Sakura Quest – 04

The situation they’re facing

winter15-highw Sometimes shows focus on one story at a time, and do either a good or bad job at that. But it’s much rarer that a show will throw 4 or 5 stories up in the air and continue to juggle them all for multiple episodes. But that’s where I’m hoping that Sakura Quest is going after seeing this week’s episode.

Newcomer Know-Nothings

Shiori always deals with the bugs

Inspiration usually comes in unexpected places. This week, Yoshino sees the exquisite ranma that’s in Sanae’s old house while they’re moving her to the dorm house that Yoshino and Maki are living in (I don’t know if Shiori has moved there yet, as hinted last episode). And the fact that Manoyama carving is considered a national treasure is something that, now that the newcomers know about it, they think it’s a good avenue for the promotion of the area. It’s not something that hasn’t been tried before, but I like the way that Mr. Kodata is defending the girls’ autonomy to try whatever ideas they want to try. It’s an attitude that you would think is rare in a show like this, and I wonder how much is due to the speech that Yoshino made last episode, and how much is just the way he usually is. He hasn’t seemed to be someone who needs to be in control, just someone who gets an idea and wants to see it through to the end. And I don’t think he’s ever argued that he has had the best ideas, just that he wants to keep trying things, rather than succumb to the attitude that things are fine and why bother changing them.

This crazy guy’s things actually work

 

Intersecting with the tradition of wood carving is the future-looking encounter with Doku, the local mechanic / inventor. His hobby is apparently making very future-looking things, like a “real” exoskeleton that he lets them use for moving, after fixing their truck. And the girls tend to get a little focused on this “mixing old and new” thing and come up with the idea of taking Doku’s mechanicals and putting wood carvings on them, to promote Manoyama. And while this gets some support from some of the locals, it really ticks off a few other ones, including Kazushi, the apprentice wood carver.

It looks cool, but not very practical

Running To or Away?

 

A difference in perspective

But more than just being upset about their use of the wood carving, Kazushi is the representative of the kind of person that they are actually trying to appeal to. He has actually moved to the town to participate in something specific to Manoyama. He chose this place for a different reason than the people he’s angry at: Yoshino and Sanae. And his entreaty about that difference really hits home with Sanae, who has been the one who could most be said to have “run away”.
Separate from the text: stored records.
(* ===== verification/Pollspec.v ===== *)
(** The pollset of [epoll.c.inc]: the changelist and the interest set of the kernel
    stay consistent, and polling leaves the kernel asked for exactly the events
    somebody waits for. *)

From S2P Require Import Prelude Handle World Cr Sched.
From Stdlib Require Import ZArith Lia.
From stdpp Require Import base gmap list.
Open Scope Z_scope.

(** The events of a descriptor that somebody waits for. *)
Definition waits (i : dill_fdinfo) : events :=
  (bool_decide (is_Some (fi_in i)), bool_decide (is_Some (fi_out i))).

(** The changelist from [idx] is [l]: each descriptor's [next] is the index of the
    following one, plus one. *)
Fixpoint changes (p : dill_ctx_pollset) (idx : Z) (l : list Z) : Prop :=
  match l with
  | [] => idx = DILL_ENDLIST
  | fd :: l => idx = fd + 1 ∧ 0 ≤ fd < ps_nfdinfos p ∧ fi_next (fdinfo_at fd p) ≠ 0 ∧
      changes p (fi_next (fdinfo_at fd p)) l
  end.

Section Invariant.
(** The descriptors the kernel can poll. *)
Context (pollable : Z → Prop).
(* ===== verification/Waiters.v ===== *)
(** What a back end of the pollset needs from [cr.c], as an interface: adding a clause
    ([dill_waitfor]) and triggering one ([dill_trigger]), whose cancel functions call back
    into the pollset.  [Epoll] is modelled inside the runtime ([Cr], [Sched]); the other back
    ends ([Poll], [Kqueue]) are modelled and verified against this interface, which the
    runtime of [cr.c] implements. *)

From S2P Require Import Prelude Handle World Cr.
From Stdlib Require Import ZArith Lia.
From stdpp Require Import base gmap list.
Open Scope Z_scope.

(** * The interface *)

(** The field of [struct dill_fdinfo] a clause is in: [in] or [out]. *)
Inductive dir := DIn | DOut.
#[export] Instance dir_eq_dec : EqDecision dir.
Proof. solve_decision. Defined.

Definition ev_get (d : dir) (ev : events) : bool := match d with DIn => ev.1 | DOut => ev.2 end.
Definition ev_set (d : dir) (b : bool) (ev : events) : events :=
  match d with DIn => (b, ev.2) | DOut => (ev.1, b) end.

(** [wt_waitfor c id d fd] is [fdcl->fdinfo = fdi; dill_waitfor(&fdcl->cl, id, cancel)] where
    [cancel] is the cancel function of direction [d].  [wt_trigger c] is
    [dill_trigger(cl, 0)]; the cancel functions of descriptors that it calls are returned, in
    the order of the calls. *)
Class Waiters (R : Type) := {
  wt_waitfor : Z → Z → dir → Z → R → option R;
  wt_trigger : Z → R → option (list (dir * Z) * R);
}.

(** What the pollset relies on.  [wt_fds] are the clauses that wait for a descriptor, with
    their coroutine; [wt_ready] is the queue of coroutines to resume. *)
Class WaitersLaws (R : Type) `{Waiters R} := {
  wt_ok : R → Prop;
  wt_running : R → Prop;
  wt_fresh : Z → R → Prop;
  wt_fds : R → gmap Z (Z * dir * Z);
  wt_ready : R → list Z;
  (** The running coroutine can add an unused clause. *)
  waitfor_law c id d fd r : wt_ok r → wt_running r → wt_fresh c r →
    wt_fds r !! c = None ∧
    ∃ k r', wt_waitfor c id d fd r = Some r' ∧ wt_ok r' ∧ wt_running r' ∧
      wt_fds r' = <[c := (k, d, fd)]> (wt_fds r) ∧ wt_ready r' = wt_ready r;
  (** Triggering a clause cancels all the clauses of its coroutine, which becomes ready. *)
  trigger_law c k d fd r : wt_ok r → wt_fds r !! c = Some (k, d, fd) →
    ∃ cs r', wt_trigger c r = Some (cs, r') ∧ wt_ok r' ∧
      wt_fds r' = filter (λ x, x.2.1.1 ≠ k) (wt_fds r) ∧
      (∀ d fd, (d, fd) ∈ cs ↔ ∃ c', wt_fds r !! c' = Some (k, d, fd)) ∧
      wt_ready r' = wt_ready r ++ [k];
}.
(** * The operations *)

(** [malloc_pollset n] is the memory malloc returns for [n] entries, whatever it contains,
    and [malloc_infos] whether the second malloc succeeds. *)
Definition dill_ctx_pollset_init (maxfds : Z) (malloc_pollset : option (list pollfd)) (malloc_infos : bool)
    : errno_t + dill_ctx_pollset :=
  match malloc_pollset with
  | None => inl ENOMEM
  | Some set =>
    if malloc_infos
    then inr (mk_pollset 0 set maxfds (replicate (Z.to_nat maxfds) (mk_fdinfo (-1) None None false)))
    else inl ENOMEM
  end.

Definition fdcancel (d : dir) (fd : Z) (p : dill_ctx_pollset) : option dill_ctx_pollset :=
  i ← zget (fdinfos p) fd;
  p ← upd_info fd (f_set d None) p;
  upd_pfd (f_idx i) (mask d false) p.
Definition dill_fdcancelin (fd : Z) : dill_ctx_pollset → option dill_ctx_pollset := fdcancel DIn fd.
Definition dill_fdcancelout (fd : Z) : dill_ctx_pollset → option dill_ctx_pollset := fdcancel DOut fd.

(** [--ctx->pollset_size], and the last entry is moved to the vacant slot [i]. *)
Definition fill_slot (i : Z) (p : dill_ctx_pollset) : option dill_ctx_pollset :=
  let p := set_size (pollset_size p - 1) p in
  if i =? pollset_size p then Some p
  else
    lastpfd ← zget (pollset p) (pollset_size p);
    p ← upd_pfd i (λ _, lastpfd) p;
    upd_info (pfd_fd lastpfd) (set_idx i) p.

Section Poll.
Context {R : Type} `{Waiters R}.
Notation PM := (BM R dill_ctx_pollset).

Definition get_info (fd : Z) : PM dill_fdinfo := p ← b_get; b_lift (zget (fdinfos p) fd).
Definition get_pfd (i : Z) : PM pollfd := p ← b_get; b_lift (zget (pollset p) i).

(** A descriptor is checked when it is first used; [getfd] is the error of fcntl(F_GETFD). *)
Definition check_fd (getfd : option errno_t) (fd : Z) (fdi : dill_fdinfo) : PM Z :=
  if f_cached fdi then mret 0
  else match getfd with
       | Some e => if bool_decide (e = EBADF) then b_fail EBADF else b_crash
       | None => b_upd (upd_info fd (set_cached true));; mret 0
       end.

(** [if(fdi->idx < 0)]: a new entry at the end of the pollset *)
Definition enter_fd (fd : Z) (fdi : dill_fdinfo) : PM unit :=
  if f_idx fdi <? 0 then
    p ← b_get;
    b_upd (upd_info fd (set_idx (pollset_size p)));;
    b_upd (λ p, Some (set_size (pollset_size p + 1) p));;
    b_upd (upd_pfd (pollset_size p) (λ e, mk_pollfd fd (pfd_events e) (pfd_revents e)))
  else mret tt.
Sanae takes it harder than the others

Sanae’s recollection of her circumstances for Yoshino shows that she was working herself ragged in Tokyo, to the point of getting sick and ending up in the hospital. And when she got out, she found that the work that she felt she was so important to getting done had gotten done anyway, by someone else. That really hit her with the idea that she wasn’t nearly as special as she had thought she was, and in an effort to try to reclaim some of that feeling of being special, she moved to Manoyama. But she feels like she’s not actually giving her all in what she’s doing, with her fake blog and her made up ‘minister’ position. So she can’t really say anything in response to Kazushi’s dressing-down, and ends the episode with telling Yoshino that she is going to quit.

Walking away?

The constant fight

Like I said in the opening, I love to have the multiple stories that this show is keeping warm on the back burner. Things like Kodata and Oribe’s ongoing disagreement about what is best for Manoyama, or Maki’s attempts to recover her pride after being “chased back home” from Tokyo, a mindset in Japan that is highly prevalent: that the big city, especially Tokyo, is the land of amazing opportunity, and if you are not able to actualize your dream there, then you are a failure. Even if you don’t have a dream. We’ve seen this same attitude in other shows, like ReLife or Shirobako, and I like the way that Sakura Quest has positioned Yoshino, Sanae, and Maki at different stages of that personal arc.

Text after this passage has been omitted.